At the start of the 1990s, Austria Wien enjoyed its most recent period of sustained success: three-straight Bundesliga titles from 1991 to 1993; three Austrian Cup titles in 1990, 1992 and 1994; and four Austrian Supercup titles in 1991, 1992, 1993, 1994. However, the club declined in the late 1990s due to financial problems which forced key players to be sold.

Austria Wien was taken over by Austro–Canadian billionaire Frank Stronach's Magna auto-parts consortium in 1999. Following deals with the Memphis cigarette company, the club was renamed FK Austria Memphis Magna. Stronach's investment in players, with a budget three times larger than the average in the league, saw a first Bundesliga title for ten years in 2002–03. Despite this, head coach Walter Schachner was fired. Although his replacement Christoph Daum could not retain the league title, he won the Austrian Cup.

In 2004, Memphis was dropped from the club's name. Austria Wien reached the UEFA Cup quarter-final in 2004–05, where they were eliminated by Parma. On 21 November 2005, Frank Stonach withdrew from the club. Consequently, several players (including top scorer Roland Linz, Vladimír Janočko, Joey Didulica, Libor Sionko, Filip Šebo and Sigurd Rushfeldt) were sold to other teams the following summer. The 2005–06 season nonetheless concluded with a Bundesliga and Cup double.

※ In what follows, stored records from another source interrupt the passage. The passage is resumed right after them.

(** The closure state that [fire] hands back keeps every interval and its
    [isMonitoring]. *)
Lemma fire_keeps env h ps :
  forall w ps', fst (fire env h ps w) = Ok ps' ->
                intervals ps' = intervals ps
                /\ map monitoring ps' = map monitoring ps.
Proof.
  induction ps as [|p rest IH]; intros w ps'; cbn [fire].
  - intros [= <-]. auto.
  - destruct (Nat.eqb (handle p) h).
    + unfold bind. destruct (pollTick env (monitoring p) (lastChecked p) w) as [[t|e|] w1];
        cbn; try discriminate. intros [= <-]. auto.
    + unfold bind. specialize (IH w).
      destruct (fire env h rest w) as [[rest'|e|] w1]; cbn in *; try discriminate.
      intros [= <-]. destruct (IH rest' eq_refl) as [Hi Hm]. cbn.
      unfold intervals in *. cbn. rewrite Hi, Hm. auto.
Qed.

Lemma invoke_intervals env credentials e w :
  exists extra,
    intervals (pollers (snd (invoke env credentials e w)))
    = intervals (pollers w) ++ extra
    /\ map monitoring (pollers (snd (invoke env credentials e w)))
       = map monitoring (pollers w) ++ map (fun _ => true) extra.
Proof.
  assert (Hsame : pollers (snd (invoke env credentials e w)) = pollers w ->
                  exists extra,
                    intervals (pollers (snd (invoke env credentials e w)))
                    = intervals (pollers w) ++ extra
                    /\ map monitoring (pollers (snd (invoke env credentials e w)))
                       = map monitoring (pollers w) ++ map (fun _ => true) extra).
  { intros ->. exists []. cbn. rewrite !app_nil_r. auto. }
  pose proof (pollers_facade env credentials e) as Hf.
  destruct e; try (apply Hsame; apply Hf); cbn [invoke] in *.
  - rewrite initialize_eq.
    destruct (sc_login env (calls w) (now w) credentials) as [dt [[]|err]]; cbn [snd pollers].
    + exists [timers w]. unfold intervals. rewrite !map_app. auto.
    + exists []. cbn. rewrite !app_nil_r. auto.
  - unfold startStream, bind, get_this, Date_now, arm_timer, get_pollers, put_pollers,
      put_this, throw, set_this, set_pollers.
    destruct (scraper (this w)), (streamHandler (this w)); cbn [snd pollers].
    all: first [ solve [exists [timers w]; unfold intervals; rewrite !map_app; auto]
               | exists []; cbn; rewrite !app_nil_r; auto ].
  - assert (HR : pollIntervalFired env h w
                 = match fire env h (pollers w) w with
                   | (Ok ps', w1) => (Ok tt, set_pollers ps' w1)
                   | (Throw err, w1) => (Throw err, w1)
                   | (OutOfFuel, w1) => (OutOfFuel, w1)
                   end).
    { unfold pollIntervalFired, bind, get_pollers, put_pollers.
      destruct (fire env h (pollers w) w) as [[ps'|err|] w1]; reflexivity. }
    rewrite HR. clear HR Hsame.
    pose proof (fire_keeps env h (pollers w) w) as Hk.
    pose proof (pollers_fire env h (pollers w) w) as Hp.
    destruct (fire env h (pollers w) w) as [[ps'|err|] w1]; cbn [fst snd] in *.
    + destruct (Hk ps' eq_refl) as [Hi Hm]. exists []. cbn. rewrite !app_nil_r. auto.
    + exists []. cbn. rewrite Hp, !app_nil_r. auto.
    + exists []. cbn. rewrite Hp, !app_nil_r. auto.
Qed.

(** X23.  Polling is never stopped.  In every state a new service can reach,
    every polling interval armed so far is still there with its
    [isMonitoring] true, and no entry removes an interval: [startStream], and
    with it every successful [initialize], adds one and clears none. *)
Theorem polling_never_stops env credentials w :
  reachable env credentials w ->
  Forall (fun p => monitoring p = true) (pollers w)
  /\ forall e, exists extra,
       intervals (pollers (snd (invoke env credentials e w)))
       = intervals (pollers w) ++ extra.
Proof.
  intros Hr. split.
  - induction Hr as [t0|w e _ IH]; [constructor|].
    destruct (invoke_intervals env credentials e w) as (extra & _ & Hm).
    assert (Hall : forall l, Forall (fun b => b = true) (map monitoring l)
                             <-> Forall (fun p => monitoring p = true) l).
    { intros l. rewrite Forall_map. reflexivity. }
    apply Hall. rewrite Hm. apply Forall_app. split; [apply Hall, IH|].
    apply Forall_map, Forall_forall. reflexivity.
  - intros e. destruct (invoke_intervals env credentials e w) as (extra & Hi & _).
    exists extra. exact Hi.
Qed.

Lemma polling_never_stops_witness :
  Forall (fun p => monitoring p = true)
         (pollers (snd (invoke env_accepting credentials E_initialize
                          (initialized env_accepting 0))))
  /\ forall e, exists extra,
       intervals (pollers (snd (invoke env_accepting credentials e
                                 (snd (invoke env_accepting credentials E_initialize
                                         (initialized env_accepting 0))))))
       = intervals (pollers (snd (invoke env_accepting credentials E_initialize
                                    (initialized env_accepting 0))))
         ++ extra.
Proof.
  apply (polling_never_stops env_accepting credentials
           (snd (invoke env_accepting credentials E_initialize
                   (initialized env_accepting 0)))).
  apply reachable_invoke.
  apply (reachable_invoke env_accepting credentials (new_world 0) E_initialize).
  apply reachable_new.
Defined.
(** Every run of the loop leaves one of the traces of [pager_run], and
    touches nothing of the manager but the running flag. *)
Lemma get_orders_loop_run fuel : forall page all_orders s out s',
  get_orders_loop E fuel h params paginate_all per_page page all_orders s = (out, s') ->
  exists es,
    requests (world s') = requests (world s) ++ es /\
    pager_run params paginate_all per_page page all_orders es out /\
    api (self s') = api (self s) /\
    last_sync (self s') = last_sync (self s) /\
    on_order_update (self s') = on_order_update (self s) /\
    delivered (world s') = delivered (world s) /\
    sleeps (world s') = sleeps (world s).
Proof.
  induction fuel as [|fuel IH]; intros page all_orders s out s' Hrun.
  - cbn in Hrun. injection Hrun as <- <-. exists [].
    rewrite app_nil_r. repeat split; constructor.
  - cbn [get_orders_loop] in Hrun. unfold bind in Hrun.
    rewrite get_orders_pass_eq in Hrun. cbv zeta in Hrun.
    set (r := h (requests (world s)) (orders_call params per_page page)) in *.
    set (s1 := blocked E (elapsed r) _) in *.
    assert (Hs1 : requests (world s1) =
                  requests (world s) ++ [(orders_call params per_page page, result r)])
      by (unfold s1; by rewrite blocked_requests).
    assert (Hrest : api (self s1) = api (self s) /\
                    last_sync (self s1) = last_sync (self s) /\
                    on_order_update (self s1) = on_order_update (self s) /\
                    delivered (world s1) = delivered (world s) /\
                    sleeps (world s1) = sleeps (world s)).
    { unfold s1. by rewrite blocked_api, blocked_last_sync, blocked_callback,
        blocked_delivered, blocked_sleeps. }
    destruct (pass_result paginate_all per_page page all_orders (result r))
      as [[c page'] all'] eqn:Hp.
    destruct c.
    + apply IH in Hrun as (es & Hes & Hpr & Hkeep).
      pose proof (pass_result_continue page all_orders (result r)) as Hc.
      rewrite Hp in Hc. destruct Hc as (_ & _ & _ & _ & [= -> ->]); [done|].
      exists ((orders_call params per_page page, result r) :: es). split.
      { rewrite Hes, Hs1. by rewrite <- app_assoc. }
      split.
      { apply run_continues; rewrite Hp; [done|]. exact Hpr. }
      destruct Hrest as (<- & <- & <- & <- & <-). exact Hkeep.
    + injection Hrun as <- <-.
      exists [(orders_call params per_page page, result r)]. split; [done|].
      split; [|done].
      replace all' with (snd (pass_result paginate_all per_page page all_orders (result r)))
        by (by rewrite Hp).
      apply run_breaks. by rewrite Hp.
    + injection Hrun as <- <-.
      exists [(orders_call params per_page page, result r)]. split; [done|].
      split; [|done]. apply run_returns_none. by rewrite Hp.
Qed.

End PagerFacts.

(** ** The pager as a whole *)

Section GetOrdersFacts.

Variable E : Env.
(** * CoWorld: the skeletal animation core

    A shallow embedding of the animation pipeline of the CoWorld renderer
    (bone.cpp, animation.cpp, animation_loader.cpp, animator.cpp, with the
    bone table and the vertex bone slots of animated_model.cpp and the
    animated objects of scene.cpp) and the properties of its keyframe
    interpolation, clip loading and layered playback.

    Conventions of the embedding.
    - [float] is IEEE-754 binary32, [double] binary64, both as [spec_float]
      of the Standard Library with round-to-nearest-even operations.
    - [int] is a [Z]; where C++ leaves the behaviour undefined (a vector
      read past its end, a signed overflow, a conversion out of range) the
      embedded function returns [None].
    - GLM and Assimp are external libraries: the GLM operations are the
      fields of the class [Glm], the Assimp structures are plain records
      holding what the importer hands over.
    - An [Animation*] is an optional address; the clips live in a store
      [deref] that the embedding application owns. *)

From Stdlib Require Import ZArith Ascii String List Lia.
From Stdlib Require Import Floats.SpecFloat.
From stdpp Require Import gmap strings list fin_maps.

Open Scope Z_scope.
Set Warnings "-register-all".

The loss of key players and a much lower budget for the 2006–07 season saw the club suffer. Despite losing 4–1 on aggregate to Benfica in the preliminary round of the UEFA Champions League, the team managed to qualify (against Legia Warsaw winning 2–1 on aggregate) for the group phase of the UEFA Cup. Former player and coach Thomas Parits became general manager. After the side lost three days later 4–0 away to Red Bull Salzburg, Partis terminated coaches Peter Stöger and Frank Schinkels. Georg Zellhofer replaced them. The season saw a sixth-place finish in the Bundesliga despite being in last place at Christmas. However, the club also won the Cup that year. The side improved the following season, finishing in third in the league.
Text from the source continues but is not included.